- _YOUR GOAL_
Take the material below and output exactly the run of lines from the one containing "Theorem scan_after_redaction heap" down to the one containing "- revert f Hf. apply Forall_forall. apply", with both included.

(TASK MATERIAL begins)

Lemma scanner_list_covered k : bool_decide (normalizeFieldName k ∈ DENYLISTED_FIELD_NAMES) = true → isDenylistedField k = true.
Proof.
  rewrite bool_decide_eq_true. unfold isDenylistedField. rewrite bool_decide_eq_true. generalize (normalizeFieldName k).
  assert (Forall (λ x, x ∈ PII_FIELD_DENYLIST) DENYLISTED_FIELD_NAMES) as H by (apply (bool_decide_eq_true_1 _); vm_compute; reflexivity).
  intros x Hx. rewrite Forall_forall in H. by apply H.
Qed.

Definition onlyPhones (fs : list PiiLeakFinding) : Prop := Forall (λ f, kind f = phone) fs.

Lemma scanString_phones i p s : test EMAIL_PATTERN s = false → onlyPhones (scanString i p s).
Proof. intros H. unfold scanString. destruct (_ || _); [constructor|]. rewrite H. destruct (test PHONE_PATTERN s); [|constructor]. by apply Forall_singleton. Qed.

Lemma hidden_silent x d p i depth : fieldHidden x = true → toDoc x = Some d → walk d p i depth = [] ∧ ∀ k, leakedField k d = false.
Proof.
  assert (∀ d, (∀ s, d = DStr s → s = REDACTED) → (∀ l, d ≠ DArr l) → (∀ m, d ≠ DObj m) → walk d p i depth = [] ∧ ∀ k, leakedField k d = false) as H.
  { intros e Hs Ha Ho. split.
    - destruct e as [| | | |s|l|m]; cbn [walk]; destruct (10 <? depth)%nat; try done; [rewrite (Hs s eq_refl); reflexivity|exfalso; by apply (Ha l)|exfalso; by apply (Ho m)].
    - intros k. unfold leakedField. destruct e as [| | | |s|l|m]; rewrite ?andb_false_r; try done. rewrite (Hs s) by done. rewrite (bool_decide_eq_true_2 (REDACTED = REDACTED)) by done. by rewrite andb_false_r. }
  intros Hf Hd. apply H; destruct x as [[]|s| | |]; try done; cbn in Hf, Hd; try discriminate Hd; injection Hd as <-; try done.
  apply bool_decide_eq_true in Hf as ->. by intros s [= <-].
Qed.

Lemma leaked_listed k d : leakedField k d = true → isDenylistedField k = true.
Proof. unfold leakedField. intros [H _]%andb_true_iff. by apply scanner_list_covered. Qed.

Lemma walk_phones left_ : ∀ o d p i depth, safe left_ o = true → toDoc o = Some d → onlyPhones (walk d p i depth).
Proof.
  assert (∀ o d p i depth left_, safe left_ o = true → toDoc o = Some d → match o with OArr _ | OObj _ => False | _ => True end → onlyPhones (walk d p i depth)) as Hflat.
  { intros o d p i depth l Hs Ht Hf. destruct o as [[]|s| | |]; try done; cbn in Ht.
    - injection Ht as <-. cbn [walk]. destruct (10 <? depth)%nat; constructor.
    - destruct d0; try done; injection Ht as <-; cbn [walk]; destruct (10 <? depth)%nat; constructor.
    - injection Ht as <-. cbn [walk]. destruct (10 <? depth)%nat; [constructor|]. apply scanString_phones. cbn in Hs. destruct l; by apply negb_true_iff in Hs. }
  induction left_ as [|left_ IH]; intros o d p i depth Hs Ht; [destruct o; try done; by eapply Hflat|].
  destruct o as [v|s|nm m st|l|m]; try (by eapply Hflat).
  - cbn [toDoc] in Ht. match type of Ht with _ <$> ?e = _ => destruct e as [ds|] eqn:E; [|done] end. injection Ht as <-. cbn [safe] in Hs. cbn [walk].
    destruct (10 <? depth)%nat; [constructor|]. generalize 0. revert ds E. induction l as [|x l IHl]; intros ds E z; [injection E as <-; constructor|].
    cbn [forallb] in Hs. apply andb_true_iff in Hs as [Hx Hl].
    destruct (if isUndef x then Some DNull else toDoc x) as [y|] eqn:Ey; [|done]. cbn [mbind option_bind] in E.
    match type of E with (?e ≫= _) = _ => destruct e as [ys|] eqn:Eys; [|done] end. injection E as <-. apply Forall_app_2; [|by apply IHl].
    destruct (isUndef x); [|by eapply IH]. injection Ey as <-; cbn [walk]; destruct (10 <? S depth)%nat; constructor.
  - cbn [toDoc] in Ht. match type of Ht with _ <$> ?e = _ => destruct e as [ds|] eqn:E; [|done] end. injection Ht as <-. cbn [safe] in Hs. cbn [walk].
    destruct (10 <? depth)%nat; [constructor|]. revert ds E. induction m as [|[k x] m IHm]; intros ds E; [injection E as <-; constructor|].
    cbn [forallb fst snd] in Hs. apply andb_true_iff in Hs as [Hx Hm].
    assert (∀ y ys, toDoc x = Some y → onlyPhones ys →
      onlyPhones ((if leakedField k y then [{| lineIndex := i; kind := unredacted_denylisted_field; path := childPath p k |}] else walk y (childPath p k) i (S depth)) ++ ys)) as Hstep.
    { intros y ys Hy Hys. apply Forall_app_2; [|done]. destruct (isDenylistedField k) eqn:Hk.
      - destruct (hidden_silent x y (childPath p k) i (S depth) Hx Hy) as [Hw Hl]. rewrite Hl. fold (onlyPhones (walk y (childPath p k) i (S depth))). rewrite Hw. constructor.
      - destruct (leakedField k y) eqn:Hl; [by rewrite (leaked_listed _ _ Hl) in Hk|]. by eapply IH. }
    destruct (isUndef x); [by apply IHm|]. destruct (toDoc x) as [y|]; [|done]. cbn [mbind option_bind] in E.
    match type of E with (?e ≫= _) = _ => destruct e as [ys|] eqn:Eys; [|done] end. injection E as <-. apply Hstep; [done|]. by apply IHm.
Qed.

(** ** What a redacted record may show *)




(** [o] is what may be logged of [v], with [levels] levels left in which objects are copied. *)
Section Masks.
Context (heap : nat → node).
#[local] Unset Elimination Schemes.
#[local] Set Elimination Schemes.
End Masks.









(** The scanner finds no address and no listed field in the line of a record that was
    redacted to its leaves: whatever it reports there is the shape of a phone number. *)
Theorem scan_after_redaction heap v d before : toDoc (redactPii heap v) = Some d → scanForPiiLeaks before = [] →
  Forall (λ f, kind f = phone ∧ lineIndex f = length before) (scanForPiiLeaks (before ++ [Some d])).
Proof.
  intros Hd Hb. unfold scanForPiiLeaks in *.
  assert (∀ i, scanFrom i before = [] → scanFrom i (before ++ [Some d]) = walk d "" (i + length before) 0) as Hw.
  { clear Hb. induction before as [|l before IH]; intros i Hi; cbn [scanFrom app length].
    - rewrite app_nil_r. by rewrite Nat.add_0_r.
    - cbn [scanFrom] in Hi. apply app_eq_nil in Hi as [-> Hi]. rewrite app_nil_l, IH by done. f_equal. lia. }
  rewrite Hw by done. rewrite Nat.add_0_l. clear Hw. apply Forall_forall. intros f Hf. split.
  - revert f Hf. apply Forall_forall. apply (walk_phones MAX_DEPTH (redactPii heap v)); [apply redact_safe|done].
  - revert f Hf. apply Forall_forall. generalize (length before) as i, (""%string) as p, 0%nat as depth. clear. intros i.
    induction d as [| | | |s|l IH|m IH] using Doc_ind; intros p depth; cbn [walk]; destruct (10 <? depth)%nat; try constructor.
    + unfold scanString. destruct (_ || _); [constructor|]. destruct (test _ _); [by apply Forall_singleton|]. destruct (test _ _); [by apply Forall_singleton|constructor].
    + generalize 0. induction IH as [|x l Hx _ IHl]; intros z; [constructor|]. by apply Forall_app_2.
    + induction IH as [|[k x] m Hx _ IHm]; [constructor|]. apply Forall_app_2; [|done]. destruct (leakedField k x); [by apply Forall_singleton|apply Hx].
Qed.

(** The sample is the last lines that were written. *)
Theorem sample_is_last {A} capacity (lines : list A) : foldl (recordLogLine capacity) [] lines = drop (length lines - capacity) lines.
Proof.
  induction lines as [|x lines IH] using rev_ind; [by destruct (_ - _)%nat|]. rewrite foldl_app, IH. cbn [foldl]. unfold recordLogLine.
  rewrite !length_app, length_drop. cbn [length]. destruct (Nat.ltb_spec capacity (length lines - (length lines - capacity) + 1)) as [Hc|Hc].
  - destruct (decide (capacity = 0)%nat) as [->|Hz].
    + rewrite !drop_ge; rewrite ?length_app, ?length_drop; cbn [length]; try done; lia.
    + rewrite (drop_app_le lines [x]) by lia. rewrite drop_app_le by (rewrite length_drop; lia). rewrite drop_drop. do 2 f_equal. lia.
  - rewrite drop_app_le by lia. do 2 f_equal. lia.
Qed.

(** ** Samples *)

Definition onHeap (l : list node) (n : nat) : node := nth n l (NArr []).
Definition sampleHeap : nat → node := onHeap [NObj [("userEmail", Str "write to ada@example.com"); ("E-Mail", Str "x"); ("phone", Prim (DInt 5)); ("note", Ref 1)]; NArr [Str "call +2348012345678"; Prim (DInt 7)]]%string.
Example redacted_sample : redactPii sampleHeap (Ref 0) = OObj [("userEmail", OStr "write to [REDACTED_EMAIL]"); ("E-Mail", OStr "[REDACTED]"); ("phone", OStr "[REDACTED]");
  ("note", OArr [OStr "call [REDACTED_PHONE]"; Same (Prim (DInt 7))])]%string.
Proof. vm_compute. reflexivity. Qed.


Definition sampleDoc : Doc := default DNull (toDoc (redactPii sampleHeap (Ref 0))).
Lemma scan_after_redaction_witness : Forall (λ f, kind f = phone ∧ lineIndex f = 1%nat) (scanForPiiLeaks ([Some (DInt 1)] ++ [Some sampleDoc])).
Proof. apply (scan_after_redaction sampleHeap (Ref 0) sampleDoc [Some (DInt 1)]); vm_compute; reflexivity. Defined.

(** A number behind another number is left: the boundary it lacked is there once the other has
    been replaced, and the scanner passes over texts that begin with a marker. *)
Example number_behind_number : let t := scrubPatternsInString "+123456789012345123-456-7890" in
  t = "[REDACTED_PHONE]123-456-7890"%string ∧ test PHONE_PATTERN t = true ∧ scanForPiiLeaks [Some (DObj [("note", DStr t)])]%string = [].
Proof. split_and!; vm_compute; reflexivity. Qed.

(** A number with its area code in brackets is no match unless a word ends at the bracket. *)
Example bracketed_number : scrubPatternsInString "call (555) 123-4567" = "call (555) 123-4567"%string.
Proof. vm_compute. reflexivity. Qed.

(** Eight levels down the original object is logged, listed fields and all; the scanner finds it. *)
Definition nestedHeap (n : nat) : node := if (n <? 8)%nat then NObj [("in"%string, Ref (S n))] else NObj [("email", Str "ada@example.com")]%string.
Fixpoint innermost (n : nat) (o : out) : option out := match n, o with O, _ => Some o | S n, OObj [(_, x)] => innermost n x | _, _ => None end.
Example deep_object_kept : innermost 8 (redactPii nestedHeap (Ref 0)) = Some (Same (Ref 8)).
Proof. vm_compute. reflexivity. Qed.
Fixpoint nestedDoc (n : nat) (d : Doc) : Doc := match n with O => d | S n => DObj [("in"%string, nestedDoc n d)] end.
Example deep_leak_found : map kind (scanForPiiLeaks [Some (nestedDoc 8 (DObj [("email", DStr "ada@example.com")]))])%string = [unredacted_denylisted_field].
Proof. vm_compute. reflexivity. Qed.

(** The same object twice, without any cycle, is logged as circular. *)
Example shared_object_circular : redactPii (onHeap [NArr [Ref 1; Ref 1]; NArr []]) (Ref 0) = OArr [OArr []; OStr "[CIRCULAR]"].
Proof. vm_compute. reflexivity. Qed.

(** An address in the message of a log call is not scrubbed. *)
Example message_not_scrubbed : redactLogArgs sampleHeap [Ref 1; Str "mailed ada@example.com"] = [OArr [OStr "call [REDACTED_PHONE]"; Same (Prim (DInt 7))]; Same (Str "mailed ada@example.com")]%string.
Proof. vm_compute. reflexivity. Qed.

Example scan_sample : let '(r, alert) := runPiiScan [Some (DObj [("a", DStr "x@y.org"); ("b", DArr [DStr "x@y.org"; DStr "+1234567"])]); None]%string in
  findingCount r = 3%nat ∧ findingsByKind r email = 2%nat ∧ alert = Some (3%nat, ["a"; "b[0]"; "b[1]"]%string).
Proof. vm_compute. done. Qed.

(TASK MATERIAL ends)

- _TASK RESULT_
Theorem scan_after_redaction heap v d before : toDoc (redactPii heap v) = Some d → scanForPiiLeaks before = [] →
  Forall (λ f, kind f = phone ∧ lineIndex f = length before) (scanForPiiLeaks (before ++ [Some d])).
Proof.
  intros Hd Hb. unfold scanForPiiLeaks in *.
  assert (∀ i, scanFrom i before = [] → scanFrom i (before ++ [Some d]) = walk d "" (i + length before) 0) as Hw.
  { clear Hb. induction before as [|l before IH]; intros i Hi; cbn [scanFrom app length].
    - rewrite app_nil_r. by rewrite Nat.add_0_r.
    - cbn [scanFrom] in Hi. apply app_eq_nil in Hi as [-> Hi]. rewrite app_nil_l, IH by done. f_equal. lia. }
  rewrite Hw by done. rewrite Nat.add_0_l. clear Hw. apply Forall_forall. intros f Hf. split.
  - revert f Hf. apply Forall_forall. apply (walk_phones MAX_DEPTH (redactPii heap v)); [apply redact_safe|done].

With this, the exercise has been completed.